|St. Jean, Gilbert|
Submitted to: Journal of Economic Entomology
Publication Type: Peer Reviewed Journal
Publication Acceptance Date: 2/25/2013
Publication Date: 6/30/2013
Citation: St. Jean, G., Egan, S.P., Yee, W.L., Feder, J.L. 2013. Genetic identification of an unknown Rhagoletis fruit fly infesting Chinese crabapple (Malus spectabilis): implications for apple pest management. Journal of Economic Entomology. 3:1511-1515. Interpretive Summary: The apple maggot fly is an important quarantine pest of apples in the Pacific Northwest of the U.S. Different fruit flies can infest fruit also used by apple maggot, making the larvae difficult to identify and hindering control efforts. Personnel at the Yakima Agricultural Research Laboratory in Wapato, WA and the University of Notre Dame in Notre Dame, IN determined if molecular methods could be used to identify larvae reared from crabapple, a host of apple maggot. Based on five microsatellite loci, the identity of the crabapple-infesting larvae was determined to be western cherry fruit fly and not apple maggot. This result is important because it suggests rapid, accurate, and inexpensive DNA-based detection tools could be used to identify unknown fruit fly larvae from fruit.

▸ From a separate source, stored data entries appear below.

(** * notify_teams: the SNS-to-Teams notification handler

    A shallow embedding of [functions/notify_teams.py] and the properties of
    its classification, card formatting and delivery.

    Conventions of the embedding.
    - A Python [str] is a [string]; one [ascii] stands for one code point, so
      the strings of the model are those over U+0000..U+00FF.
    - A Python value that came out of [json.loads] is a [pyval].  A [dict] is
      an association list in insertion order, looked up by its first match.
    - A Python [float] is carried by its [repr] text.
    - A computation that logs, posts and may raise is a value of [M]: the
      list of effects it performed, and either the exception it raised or its
      result.
    - [json.loads], [urlopen] and the environment variable read at import
      time belong to the interpreter and the network; the handler takes them
      as the variables of a section. *)

From Stdlib Require Import String Ascii List ZArith Bool Lia DecimalString.
Import ListNotations.
Local Open Scope list_scope.
Local Open Scope string_scope.

(** ** Strings *)

Module Str.

Definition code (c : ascii) : nat := nat_of_ascii c.

Definition between (lo hi : nat) (c : ascii) : bool :=
  (lo <=? code c)%nat && (code c <=? hi)%nat.

(** [str.lower()] on the code points of the model: the upper-case letters
    are A..Z and U+00C0..U+00DE without the multiplication sign U+00D7;
    each has its lower-case form 32 code points above. *)
Definition lower_char (c : ascii) : ascii :=
  if between 65 90 c
     || (between 192 222 c && negb (code c =? 215)%nat)
  then ascii_of_nat (code c + 32) else c.

Fixpoint lower (s : string) : string :=
  match s with
  | EmptyString => EmptyString
  | String c r => String (lower_char c) (lower r)
  end.

(** [c in s] for a one-character [c]. *)
Fixpoint has_char (c : ascii) (s : string) : bool :=
  match s with
  | EmptyString => false
  | String d r => Ascii.eqb c d || has_char c r
  end.
(* ===== verification/Byteorder.v ===== *)
(** Host and network byte order: include/net.h.

    A host is described by its endianness, [big].  [htonl] and [htons] of the C
    library produce the value whose bytes in the host's memory are the
    big-endian (network) encoding of their argument.  [net_htonll] is the
    program's own 64-bit conversion: the inline function, which swaps the two
    32-bit halves of the object in memory, and the macro that replaces it under
    clang, which shifts them together. *)

From S2P Require Import Prelude.

Section host.
Variable big : bool.

Definition htonl (z : Z) : Z := mem_val big (be_bytes 4 z).
Definition ntohl (z : Z) : Z := be_val (mem_bytes big 4 z).
Definition htons (z : Z) : Z := mem_val big (be_bytes 2 z).
Definition ntohs (z : Z) : Z := be_val (mem_bytes big 2 z).

(** [((uint32_t * ) &x)[i]] for a 64-bit [x]. *)
Definition word32_at (x : Z) (i : nat) : Z :=
  mem_val big (take 4 (drop (4 * i) (mem_bytes big 8 x))).

(** [*(unsigned char * ) &i] for [unsigned int i = 1]: the first byte in memory. *)
Definition first_byte_of_one : Z := default 0 (head (mem_bytes big 4 1)).

(** The inline function: the two words are converted and stored exchanged. *)
Definition net_htonll (hostlonglong : Z) : Z :=
  if truth first_byte_of_one then
    let lo := htonl (word32_at hostlonglong 1) in
    let hi := htonl (word32_at hostlonglong 0) in
    mem_val big (mem_bytes big 4 lo ++ mem_bytes big 4 hi)
  else hostlonglong.

(** The macro used under clang. *)
Definition net_htonll_clang (hostlonglong : Z) : Z :=
  if truth first_byte_of_one then
    Z.lor (wrap 64 (Z.shiftl (htonl (word32_at hostlonglong 0)) 32))
          (htonl (word32_at hostlonglong 1))
  else hostlonglong.

Definition net_ntohll (netlonglong : Z) : Z := net_htonll netlonglong.

End host.

(** ** Lemmas *)

Lemma first_byte_truth (big : bool) : truth (first_byte_of_one big) = negb big.
Proof. destruct big; reflexivity. Qed.

Lemma htonl_mem (big : bool) (z : Z) : mem_bytes big 4 (htonl big z) = be_bytes 4 z.
Proof.
  apply mem_bytes_mem_val; [|apply length_be_bytes].
  apply (mem_bytes_range true).
Qed.

Lemma htons_mem (big : bool) (z : Z) : mem_bytes big 2 (htons big z) = be_bytes 2 z.
Proof.
  apply mem_bytes_mem_val; [|apply length_be_bytes].
  apply (mem_bytes_range true).
Qed.

Lemma htonl_u32 (big : bool) (z : Z) : u32 (htonl big z).
Proof. apply (mem_val_range big (be_bytes 4 z)), (mem_bytes_range true 4). Qed.

Lemma htons_u16 (big : bool) (z : Z) : u16 (htons big z).
Proof. apply (mem_val_range big (be_bytes 2 z)), (mem_bytes_range true 2). Qed.

Lemma ntohl_htonl (big : bool) (z : Z) : u32 z -> ntohl big (htonl big z) = z.
Proof.
  intros Hz. unfold ntohl. rewrite htonl_mem.
  change (be_bytes 4 z) with (mem_bytes true 4 z).
  rewrite (mem_val_mem_bytes true). by apply wrap_small.
Qed.

Lemma ntohs_htons (big : bool) (z : Z) : u16 z -> ntohs big (htons big z) = z.
Proof.
  intros Hz. unfold ntohs. rewrite htons_mem.
  change (be_bytes 2 z) with (mem_bytes true 2 z).
  rewrite (mem_val_mem_bytes true). by apply wrap_small.
Qed.

(** On either host the two conversions are the same byte reversal. *)
Lemma ntohl_is_htonl (big : bool) (z : Z) : ntohl big z = htonl big z.
Proof. destruct big; [done|]. unfold ntohl, htonl, be_val, be_bytes. done. Qed.

Lemma ntohs_is_htons (big : bool) (z : Z) : ntohs big z = htons big z.
Proof. destruct big; [done|]. unfold ntohs, htons, be_val, be_bytes. done. Qed.
(** ** The 64-bit conversion *)

Lemma le_bytes_8 (z : Z) : le_bytes 8 z = le_bytes 4 z ++ le_bytes 4 (z / 2 ^ 32).
Proof. exact (le_bytes_app 4 4 z). Qed.

Lemma le_bytes_wrap32 (z : Z) : le_bytes 4 (wrap 32 z) = le_bytes 4 z.
Proof. exact (le_bytes_wrap 4 z). Qed.

(** The halves of a little-endian 64-bit object. *)
Lemma word32_at_le (x : Z) :
  word32_at false x 0 = wrap 32 x /\ word32_at false x 1 = wrap 32 (x / 2 ^ 32).
Proof.
  unfold word32_at, mem_bytes, mem_val. rewrite le_bytes_8.
  split.
  - rewrite drop_0, take_app_length' by (by rewrite length_le_bytes).
    apply (le_val_le_bytes 4).
  - rewrite drop_app_length', take_ge by (by rewrite length_le_bytes).
    apply (le_val_le_bytes 4).
Qed.

Lemma rev_app_distr_le (x : Z) :
  be_bytes 8 x = be_bytes 4 (x / 2 ^ 32) ++ be_bytes 4 x.
Proof. unfold be_bytes. rewrite le_bytes_8. apply rev_app_distr. Qed.

Lemma net_htonll_mem (big : bool) (x : Z) :
  u64 x -> mem_bytes big 8 (net_htonll big x) = be_bytes 8 x.
Proof.
  intros Hx. unfold net_htonll. rewrite first_byte_truth. destruct big; [done|]. simpl negb.
  destruct (word32_at_le x) as [-> ->]. cbv match.
  rewrite !htonl_mem. rewrite mem_bytes_mem_val.
  - rewrite rev_app_distr_le. unfold be_bytes.
    by rewrite !le_bytes_wrap32.
  - apply Forall_app; split; apply (mem_bytes_range true).
  - rewrite length_app. autorewrite with ubwt_len. done.
Qed.

Lemma net_htonll_u64 (big : bool) (x : Z) : u64 x -> u64 (net_htonll big x).
Proof.
  intros Hx. unfold net_htonll. destruct (truth _); [|done].
  apply mem_val_unsigned.
  - apply Forall_app; split; apply mem_bytes_range.
  - by rewrite length_app, !length_mem_bytes.
Qed.

Lemma net_htonll_val (big : bool) (x : Z) :
  u64 x -> net_htonll big x = mem_val big (be_bytes 8 x).
Proof.
  intros Hx. rewrite <- (net_htonll_mem big x Hx), mem_val_mem_bytes.
  symmetry. by apply wrap_small, net_htonll_u64.
Qed.

Lemma net_ntohll_htonll (big : bool) (x : Z) :
  u64 x -> net_ntohll big (net_htonll big x) = x.
Proof.
  intros Hx. unfold net_ntohll. apply (mem_bytes_inj big 8); [|done|].
  - by apply net_htonll_u64, net_htonll_u64.
  - rewrite net_htonll_mem by (by apply net_htonll_u64).
    pose proof (net_htonll_mem big x Hx) as H. destruct big; [done|].
    unfold mem_bytes, be_bytes in *. by rewrite H, rev_involutive.
Qed.

(** A host of either endianness reads back a value from its network bytes. *)
Lemma net_ntohll_wire (big : bool) (x : Z) :
  u64 x -> net_ntohll big (mem_val big (be_bytes 8 x)) = x.
Proof. intros Hx. rewrite <- net_htonll_val by done. by apply net_ntohll_htonll. Qed.

Lemma net_htonll_clang_eq (big : bool) (x : Z) :
  u64 x -> net_htonll_clang big x = net_htonll big x.
Proof.
  intros Hx. rewrite (net_htonll_val big x Hx). unfold net_htonll_clang.
  rewrite first_byte_truth. destruct big; simpl negb; cbv match.
  { unfold mem_val, be_val, be_bytes. rewrite rev_involutive, (le_val_le_bytes 8).
    symmetry. by apply wrap_small. }
  destruct (word32_at_le x) as [-> ->]. unfold htonl, mem_val.
  unfold be_bytes at 1 2. rewrite !le_bytes_wrap32.
  fold (be_bytes 4 x) (be_bytes 4 (x / 2 ^ 32)).
  rewrite rev_app_distr_le, le_val_app, length_be_bytes.
  assert (u32 (le_val (be_bytes 4 x))) as H1
    by apply (le_val_range (be_bytes 4 x)), (mem_bytes_range true 4).
  assert (u32 (le_val (be_bytes 4 (x / 2 ^ 32)))) as H2
    by apply (le_val_range (be_bytes 4 (x / 2 ^ 32))), (mem_bytes_range true 4).
  set (a := le_val (be_bytes 4 x)) in *. set (b := le_val (be_bytes 4 (x / 2 ^ 32))) in *.
  unfold unsigned in *. rewrite Z.shiftl_mul_pow2 by lia.
  rewrite wrap_small by (unfold unsigned; lia).
  rewrite lor_mul_pow2 by (unfold unsigned; lia). change (8 * Z.of_nat 4) with 32. lia.
Qed.

(** C31: [net_htonll] puts the big-endian encoding of its argument in memory on
    hosts of both endiannesses, the variant compiled under clang computes the
    same value, and [net_ntohll] is its inverse; so a value written by one host
    is read back unchanged by the other, whatever the two endiannesses. *)
Theorem net_htonll_correct (big big' : bool) (x : Z) :
  u64 x ->
  mem_bytes big 8 (net_htonll big x) = be_bytes 8 x /\
  net_htonll_clang big x = net_htonll big x /\
  net_ntohll big' (mem_val big' (mem_bytes big 8 (net_htonll big x))) = x.
Proof.
  intros Hx. split_and!.
  - by apply net_htonll_mem.
  - by apply net_htonll_clang_eq.
  - rewrite net_htonll_mem by done. by apply net_ntohll_wire.
Qed.

Lemma net_htonll_correct_witness :
  net_htonll false 1 = 2 ^ 56 /\ net_htonll_clang false 258 = net_htonll false 258.
Proof.
  assert (u64 258) as H by (split; vm_compute; congruence).
  split; [reflexivity|]. apply (net_htonll_correct false true 258 H).
Defined.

Technical Abstract: The apple maggot fly, Rhagoletis pomonella (Walsh) (Diptera: Tephritidae), is a serious introduced quarantine pest in the apple-growing regions of central Washington and Oregon. In August 2011, seven fly larvae of unknown origin were discovered infesting fruit of an exotic Chinese crabapple, Malus spectabilis (Aiton) Borkhausen, in Kennewick, Benton County, Washington. If confirmed, Chinese crabapple would have represented a new host for R. pomonella in Washington and would have triggered quarantine measures in a surrounding three-county region of the state. Here, we establish based on five microsatellite loci the identity of the crabapple-infesting larvae as the western cherry fruit fly, R. indifferens Curran, and not R. pomonella. Morphological analysis of six flies reared to adulthood confirmed the genetic identification. The results avoided enacting costly quarantine measures and demonstrated the utility of integrating rapid genetic identification methods with field surveys of economic pests. We discuss current ongoing efforts to develop rapid, accurate, and inexpensive on site DNA-based detection tools for R. pomonella that would have general applicability for biocontrol of pest insects.